AWS.KinesisAnalysis.oldGenerationGCTime milliseconds (ms) The total time spent on old generation garbage collection.
AWS.KinesisAnalysis.millisBehindLatest milliseconds (ms) Indicates how many milliseconds behind the latest data the application is.
AWS.KinesisAnalysis.bytesRequestedPerFetch bytes The number of bytes requested per fetch operation from the data stream.
AWS.KinesisAnalysis.currentoffsets Count The current offsets of the data being processed in a Kinesis Data Analytics application.
AWS.KinesisAnalysis.commitsFailed Count The number of failed commit attempts in the application.
AWS.KinesisAnalysis.commitsSucceeded Count The number of successful commit operations.

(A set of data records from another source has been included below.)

(** One symbolic step of a computation. *)
Ltac wp_step :=
  lazymatch goal with
  | |- wp (mbind _ _) _ _ => apply wp_bind
  | |- wp (mret _) _ _ => apply wp_ret
  | |- wp (gets _) _ _ => apply wp_gets; cbn beta
  | |- wp (modify _) _ _ => apply wp_modify; cbn beta
  | |- wp (zoom _ _ _) _ _ => apply wp_zoom
  | |- wp (try_catch _ _) _ _ => apply wp_try
  end.
Ltac wp_steps := repeat wp_step.

Create HintDb zarr.
Create Rewrite HintDb zarr_rw.
#[export] Hint Rewrite @zlen_zset @length_zset @zset_zset : zarr_rw.
#[export] Hint Resolve zget_Some_range : zarr.

(** Case analysis on the integer comparisons of the source's conditions. *)
Ltac zbool :=
  repeat match goal with
  | |- context [?a =? ?b] => destruct (Z.eqb_spec a b)
  | |- context [?a <? ?b] => destruct (Z.ltb_spec a b)
  | |- context [?a <=? ?b] => destruct (Z.leb_spec a b)
  | H : context [?a =? ?b] |- _ => destruct (Z.eqb_spec a b)
  | H : context [?a <? ?b] |- _ => destruct (Z.ltb_spec a b)
  | H : context [?a <=? ?b] |- _ => destruct (Z.leb_spec a b)
  end; simpl in *.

AWS.KinesisAnalysis.committedoffsets Count The number of offsets that have been successfully committed.
AWS.KinesisAnalysis.records_lag_max Count The maximum lag in records being processed, measured in milliseconds.
AWS.KinesisAnalysis.bytes_consumed_rate bytes The rate at which data is consumed from the Kinesis stream.
AWS.KinesisAnalysis.zeppelinCpuUtilization Percent (%) The percentage of CPU resources being used by the Zeppelin server.
AWS.KinesisAnalysis.zeppelinHeapMemoryUtilization Percent (%) The percentage of heap memory utilized by the Zeppelin server.
AWS.KinesisAnalysis.zeppelinThreadcount Count per second The number of active threads being used by the Zeppelin server.
AWS.KinesisAnalysis.zeppelinWaitingJobs Count The number of jobs waiting to be executed in the Zeppelin server.
AWS.KinesisAnalysis.zeppelinServerUptime seconds (s) The uptime of the Zeppelin server, indicating how long it has been running continuously.